Sunday, October 25, 2009
Hands Across the Seas, Part I
A Friend's Decision to Die with Dignity * October 2009
"The winds that blow-- ask them,
which leaf of the tree
will be next to go"
---Soseki (translated by Harold Henderson)
As we grow old the circle of friends and acquaintances shrink. Inevitable. We are here for a limited time and sooner or later our time comes. In the last eight years I have lost two childhood friends to cancer. In both cases their suffering was not prolonged. I don't know what they would have done if faced with the decision to go through a long, expensive, and ultimately meaningless series of treatments.
I have strong feeling about 'right to die' and 'death with dignity'. Simply put, I do not believe in an after-life. I accept the "blank certitude of death". If I should happen to be afflicted with terminal illness my decision would be to let the end come without going through lengthy medical procedures, certainly without being kept alive on life support. My children and friends are aware of my position. I have filed the necessary document with my health care provider and hope that there would not be any hitches but one cannot be sure. Some people not only want to cling to life regardless of the state they are in but they also do not wish to allow those who feel differently to opt for final exit.
Only two states -- Oregon and Washington --in our country have enacted laws to permit physician assistance in dying. For the rest of us it is a different situation. Personally, I thought that Dr. Kevorkian did great work until he was imprisoned for assisting terminally ill people to die. We don't have anything like Dignitas, the Swiss organization. So, one has to plan in advance for the eventuality to avoid being a victim of the system, hooked up to life support.

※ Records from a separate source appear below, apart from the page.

(** * PIML: the training / evaluation pipeline driver (main.py)

    A shallow embedding of [main.py]: the configuration dictionaries, the
    optimiser and criterion factories, [load_or_generate_data] and [main].

    Python values are dynamically typed, so the embedding carries one type
    of values, [pyobj].  Every function of the repository that [main.py]
    imports from the [training], [PIML] and [LayeredElastic] packages is a
    collaborator reached through one handler [ext]; the driver's own control
    flow, dictionary look-ups, slicing and file accesses are modelled here.
    Floating-point numbers are idealised as rationals: [main.py] itself does
    no arithmetic on them. *)

From Stdlib Require Import ZArith QArith List String Bool Lia.
From stdpp Require Import base option list strings gmap.

Set Warnings "-register-all".

Local Open Scope Z_scope.
Local Open Scope string_scope.
Local Open Scope list_scope.

(** ** Python values *)

Inductive pyobj : Type :=
| PyNone
| PyBool (b : bool)
| PyInt (z : Z)
| PyFloat (q : Q)
| PyStr (s : string)
| PyList (l : list pyobj)
| PyTuple (l : list pyobj)
| PyFrame (columns : list string) (rows : list (list pyobj))
| PyArray (rows : list (list pyobj))
| PyObj (cls : string) (fields : list pyobj).

(** Exceptions raised by the driver or by a collaborator. *)
Inductive exn : Type :=
| ValueError (msg : string)
| KeyError (key : string)
| IndexError (msg : string)
| TypeError (msg : string)
| AttributeError (msg : string)
| FileNotFoundError (path : string)
| NotFittedError (msg : string)
| OtherError (cls msg : string).

(** A value or the exception raised instead. *)
#[global] Instance result_ret : MRet (sum exn) := fun A a => inr a.
#[global] Instance result_bind : MBind (sum exn) := fun A B k r =>
  match r with
  | inl e => inl e
  | inr a => k a
  end.

(** ** The world the driver runs in *)

Inductive Event : Type :=
| EvMkdir (path : string)
| EvLoad (path : string)
| EvDump (path : string) (o : pyobj)
| EvPrint (o : pyobj)
| EvCall (fn : string) (args : list pyobj) (kwargs : list (string * pyobj)).

Record World : Type := mkWorld {
  disk : gmap string pyobj;   (* the pickle files that can be read, by path,
                                 each with the object it holds *)
  rng : Z;                    (* the process-wide random generator state *)
  log : list Event            (* what the driver did, oldest first *)
}.

(** What a collaborator answers: a value or an exception, and the disk and
    generator state it leaves behind.  A collaborator never sees the log. *)
Record Reply : Type := mkReply {
  reply_val : exn + pyobj;
  reply_disk : gmap string pyobj;
  reply_rng : Z
}.

Definition Ext : Type :=
  string -> list pyobj -> list (string * pyobj) -> gmap string pyobj -> Z -> Reply.

(** sklearn's StandardScaler: the statistics [fit] computes and the map
    [transform] applies with them. *)
Record Sklearn : Type := mkSklearn {
  std_fit : pyobj -> exn + pyobj;
  std_apply : pyobj -> pyobj -> exn + pyobj
}.

(** ** State and exception monad *)

Definition M (A : Type) : Type := World -> (exn + A) * World.

#[global] Instance M_ret : MRet M := fun A a w => (inr a, w).
#[global] Instance M_bind : MBind M := fun A B k m w =>
  match m w with
  | (inl e, w') => (inl e, w')
  | (inr a, w') => k a w'
  end.

Definition raise {A : Type} (e : exn) : M A := fun w => (inl e, w).

Definition lift {A : Type} (r : exn + A) : M A := fun w => (r, w).

(** The world after the driver did [l] more. *)
Definition logged (w : World) (l : list Event) : World :=
  {| disk := disk w; rng := rng w; log := log w ++ l |}.

Definition emit (e : Event) : M unit := fun w => (inr tt, logged w [e]).

(** ** Command line *)

Record Args : Type := mkArgs {
  run_analysis : bool;
  mode : option string;
  model : option string;
  data_path : string;
  lr : Q;
  epochs : Z;
  optimizer : string;
  criterion : string;
  log_dir : string;
  model_path : option string
}.

Definition py_of_opt_str (o : option string) : pyobj :=
  match o with Some s => PyStr s | None => PyNone end.

Definition py_of_args (a : Args) : pyobj :=
  PyObj "Namespace"
    [PyBool (run_analysis a); py_of_opt_str (mode a); py_of_opt_str (model a);
     PyStr (data_path a); PyFloat (lr a); PyInt (epochs a);
     PyStr (optimizer a); PyStr (criterion a); PyStr (log_dir a);
     py_of_opt_str (model_path a)].

(** [x == "lit"] for an optional string attribute. *)
Definition opt_str_is (o : option string) (lit : string) : bool :=
  match o with Some s => String.eqb s lit | None => false end.

(** Python truth value of an optional string: [None] and [''] are false. *)
Definition truthy (o : option string) : bool :=
  match o with
  | None => false
  | Some s => negb (String.eqb s "")
  end.
(** C1 as worded fails: with no configuration file, no arguments and the key
    variable set to the empty string, the key that is chosen is the empty
    string, where skipping every value that is not truthy would leave it
    [None]. *)
Lemma C1_as_stated_fails :
  select_profile w_empty_credentials no_args = Ok None
  ∧ resolve w_empty_credentials no_args
    = Ok (Settings EmptyString EmptyString None None None None None None)
  ∧ chosen F_api_key (Settings EmptyString EmptyString None None None None None None)
    ≠ precedence_as_stated (arg_of F_api_key no_args) (profile_entry F_api_key None)
        (getenv w_empty_credentials (envvar F_api_key)).
Proof. vm_compute. split; [reflexivity | split; [reflexivity | discriminate]]. Qed.

(** ** Missing credentials *)



(** C10: with no configuration file anywhere, no key and no secret among the
    arguments, and both credential variables set to the empty string, the
    constructor returns a client, whose key and secret are the empty
    string. *)
Theorem C10_empty_env_credentials (fd : family_defaults) (w : world) (a : args) (st : store) :
  a_config_file a = None →
  getenv w _CONFIG_FILE_ENVVAR = None →
  path_exists w (_DEFAULT_CONFIG_FILE w) = false →
  a_api_key a = None →
  a_api_secret a = None →
  getenv w _API_KEY_ENVVAR = Some EmptyString →
  getenv w _API_SECRET_ENVVAR = Some EmptyString →
  ∃ self st', Exoscale_init fd w a st = (Ok self, st')
              ∧ api_key self = EmptyString ∧ api_secret self = EmptyString.
Proof.
  intros Hcf Hce Hd Hk Hs Hek Hes.
  assert (∃ s, resolve w a = Ok s ∧ s_api_key s = EmptyString ∧ s_api_secret s = EmptyString)
    as (s & Hr & Hsk & Hss).
  { unfold resolve, select_profile, load_config. rewrite Hcf. simpl. rewrite Hce. simpl.
    rewrite Hd. unmonad. unfold merge_env. simpl. rewrite Hk, Hs. unfold or_env. simpl.
    rewrite Hek, Hes. eexists; split; [reflexivity|]. split; reflexivity. }
  rewrite (Exoscale_init_Ok fd w a st s Hr).
  eexists _, _. split; [reflexivity|].
  unfold build. simpl. auto.
Qed.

A friend, Sarah M, who lives in Sussex, UK, was recently diagnosed with cancer of the bladder. She has decided to avoid going through the various stages of treatment which could prolong her remaining days. It is a horrible, painful, degrading disease. Sarah is a passionate activist in human rights causes and justice for the Palestinians. Widely traveled, she is a voracious reader, enjoys gardening, pets, and music. While the NHS in Britain does not have provision for pro-active measures to hasten death, one gets the impression that it is less rigid in its position than the American system under pressure of religious and political organizations to which 'euthanasia' is a dirty word.
Neither Sarah nor I believe in prayers. I think of her and hope that palliative medicine would help her to cope as she prepares for her final days in a hospice.
Listening to Glenn Gould, Piano, A State of Wonder, The Complete Goldberg Variations (BWV 988) 1955. Sony Classical Legacy S3K 87703.